C'est Lauda qui mena les enquêteurs sur la piste de l'inverseur de poussée et il pointa du doigt un dysfonctionnement de ce dispositif. Boeing répondit que, conformément aux demandes de certification de la FAA, leur avion pouvait continuer à voler avec un inverseur de poussée enclenché, idée d'ailleurs largement répandue chez les pilotes. Lauda exigea que Boeing mette un simulateur à sa disposition et il démontra que les conséquences du déploiement d'un inverseur de poussée étaient identiques à celles constatées sur place. À savoir, une perte de contrôle irréversible et des destructions structurelles. Devant la campagne de presse menée par Lauda, Boeing fut obligé de reconnaître les faits.

La mise en route de l'inverseur de poussée du moteur 1 (aile gauche) avait provoqué une brusque perte de portance sur l'aile et entraîné un décrochage aérodynamique et une destruction partielle de l'aile au niveau des ailerons et des volets. En raison de la vitesse de chute et des manœuvres des pilotes pour reprendre le contrôle, l'empennage s'était détruit petit à petit. Les évènements s'étaient alors très vite enchaînés avec la destruction des ailes puis du fuselage. Aucun des pilotes mis en situation dans un simulateur ne fut capable de reprendre le contrôle de l'avion après la mise en route de l'inverseur de poussée.

L'enquête mit hors de cause les pilotes et la maintenance de l'avion. La cause de l'accident est un court-circuit dans les 2 systèmes visant à bloquer les inverseurs de poussée.

À la suite de cet accident, des crochets capables de retenir physiquement les inverseurs de poussée et d'empêcher leur déploiement en vol ont été ajoutés.
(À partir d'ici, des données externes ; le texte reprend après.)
(** * Workout recommender: a shallow embedding of [src/recommender.py]

    The engine of [WorkoutRecommender] is translated function by function.
    Python dictionaries that the code only reads are records; dictionaries
    that the code mutates through a shared reference (the [structure] of a
    weekly template) live in an explicit heap, so that aliasing between the
    stored template and the copy handed to the adapter is visible.
    Exceptions are an error monad, the [random] module is a stream of draws
    that is threaded through the selector. *)

From Stdlib Require Import ZArith QArith String Ascii List Permutation Sorted Lia Bool.
From stdpp Require Import base option list strings gmap.
Import ListNotations.

Close Scope Q_scope.
Local Open Scope string_scope.
Local Open Scope list_scope.

(** ** Python exceptions and results *)

Inductive exn : Type :=
| ValueError
| AttributeError
| TypeError
| UnboundLocalError.

Inductive result (A : Type) : Type :=
| Ok (a : A)
| Raise (e : exn).
Arguments Ok {A} a.
Arguments Raise {A} e.

#[global] Instance result_ret : MRet result := fun A a => Ok a.
#[global] Instance result_bind : MBind result := fun A B k r =>
  match r with
  | Ok a => k a
  | Raise e => Raise e
  end.

(** [x in xs] on a list of strings. *)
Definition str_in (x : string) (xs : list string) : bool :=
  existsb (String.eqb x) xs.

(** ** Data model *)

(** A range of the progressive parameters, [{"min": a, "max": b}]. *)
Record Range : Type := { rmin : Z; rmax : Z }.

(** Values found under [sets], [reps] and [rest_period]. *)
Inductive pyval : Type :=
| PInt (z : Z)
| PStr (s : string)
| PRange (r : Range).

(** Truth value of [d.get(k)]: an absent key gives [None]. *)
Definition truthy (v : option pyval) : bool :=
  match v with
  | None => false
  | Some (PInt z) => negb (z =? 0)%Z
  | Some (PStr s) => negb (String.eqb s "")
  | Some (PRange _) => true
  end.

(** A catalog record.  List-valued keys and [name] carry the default the
    code reads them with ([[]] and ['']); keys that are read with
    different defaults in different places are optional. *)
Record Exercise : Type := {
  name : string;
  exercise_type : option string;
  muscle_groups : list string;
  equipment_needed : list string;
  intensity : option string;
  difficulty : option string;
  injury_restrictions : list string;
  alternatives : option (list string);
  sets : option pyval;
  reps : option pyval;
  rest_period : option pyval
}.

(** A completed-workout record; [workout_type] and [w_intensity] are only
    tested for truth, so an absent key is the empty string.  Ratings are
    integers, as the 1-5 scale has them. *)
Record WorkoutRecord : Type := {
  completed : bool;
  workout_type : string;
  satisfaction : option Z;
  w_intensity : string
}.

(** What the history list can hold: [last_workout] is appended without any
    check, so besides dictionaries it may hold an object with no [get]. *)
Inductive pyobj : Type :=
| PyDict (r : WorkoutRecord)
| PyStr (s : string).

Record UserProfile : Type := {
  user_id : string;
  goal : string;
  fitness_level : string;
  injuries : list string;
  preferred_workouts : list string;
  equipment : list string;
  past_workouts : option (list pyobj)
}.

(** Values of a template structure: a workout type or a count. *)
Inductive sval : Type :=
| SStr (s : string)
| SInt (z : Z).

(** An insertion-ordered dictionary with string keys. *)
Definition pydict : Type := list (string * sval).

(** What the [structure] key of a template holds: a reference to a
    dictionary of the heap, or something that is not a dictionary. *)
Inductive struct_ref : Type :=
| Ref (l : nat)
| NotADict.

Record Template : Type := {
  t_goal : string;
  t_structure : struct_ref
}.

Record Engine : Type := {
  exercises : list Exercise;
  templates : list Template;
  heap : list pydict
}.

(** An exercise of a plan: the catalog record updated with four keys. *)
Record PlanExercise : Type := {
  base : Exercise;
  pe_sets : pyval;
  pe_reps : pyval;
  pe_rest_period : pyval;
  notes : string
}.

Record DayEntry : Type := {
  d_type : sval;
  d_exercises : list PlanExercise
}.

Record WorkoutPlan : Type := {
  wp_user_id : string;
  week_number : Z;
  days : list (string * DayEntry)
}.

#[global] Instance Range_eq_dec : EqDecision Range.
Proof. solve_decision. Defined.
#[global] Instance pyval_eq_dec : EqDecision pyval.
Proof. solve_decision. Defined.
#[global] Instance Exercise_eq_dec : EqDecision Exercise.
Proof. solve_decision. Defined.
#[global] Instance sval_eq_dec : EqDecision sval.
Proof. solve_decision. Defined.

(** ** Dictionary operations *)

Fixpoint dict_get (d : pydict) (k : string) : option sval :=
  match d with
  | [] => None
  | (k', v) :: d' => if String.eqb k k' then Some v else dict_get d' k
  end.

(** [d[k] = v]: an existing key keeps its position, a new key goes last. *)
Fixpoint dict_set (d : pydict) (k : string) (v : sval) : pydict :=
  match d with
  | [] => [(k, v)]
  | (k', v') :: d' =>
      if String.eqb k k' then (k', v) :: d' else (k', v') :: dict_set d' k v
  end.

Definition dict_has (d : pydict) (k : string) : bool :=
  match dict_get d k with Some _ => true | None => false end.

(** ** 4.1 Safety and availability filter *)

(** The inner loop of [_filter_exercises_by_injury]. *)
Definition conflict (injuries : list string) (e : Exercise) : bool :=
  existsb (fun restriction => str_in restriction injuries) (injury_restrictions e).

Definition _filter_exercises_by_injury (exs : list Exercise) (injuries : list string)
  : list Exercise :=
  List.filter (fun e => negb (conflict injuries e)) exs.

Definition no_equipment (e : Exercise) : bool :=
  match equipment_needed e with [] => true | _ => false end.

Definition has_equipment (equipment : list string) (e : Exercise) : bool :=
  existsb (fun eq => str_in eq equipment) (equipment_needed e).

Definition _filter_exercises_by_equipment (exs : list Exercise) (equipment : list string)
  : list Exercise :=
  List.filter (fun e => if no_equipment e then true else has_equipment equipment e) exs.

(** Lines 569-574 of [generate_workout_plan]: both passes and the
    fallback, which reads [self.exercises]. *)
Definition candidate_exercises (catalog : list Exercise) (injuries equipment : list string)
  : list Exercise :=
  let safe_exercises := _filter_exercises_by_injury catalog injuries in
  let available_exercises := _filter_exercises_by_equipment safe_exercises equipment in
  match available_exercises with
  | [] => List.filter no_equipment catalog
  | _ => available_exercises
  end.

(** ** 4.2 Preference scorer *)

(** The two history tables, [type_satisfaction] and
    [intensity_satisfaction]: a list of ratings per key. *)
Definition tables : Type := (gmap string (list Z) * gmap string (list Z))%type.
Ce dispositif, appelé 3e ligne de défense (les inverseurs de poussée avaient déjà deux sécurités censées empêcher leur déploiement en vol), a été installé sur tous les avions en service, Boeing mais aussi Airbus. Le dernier avion a été modifié en 2004.

Médias[modifier | modifier le code]

L'accident a fait l'objet d'un épisode dans la série télé Air Crash nommé « Niki Lauda : Tragédie dans le ciel » (saison 14 - épisode 2).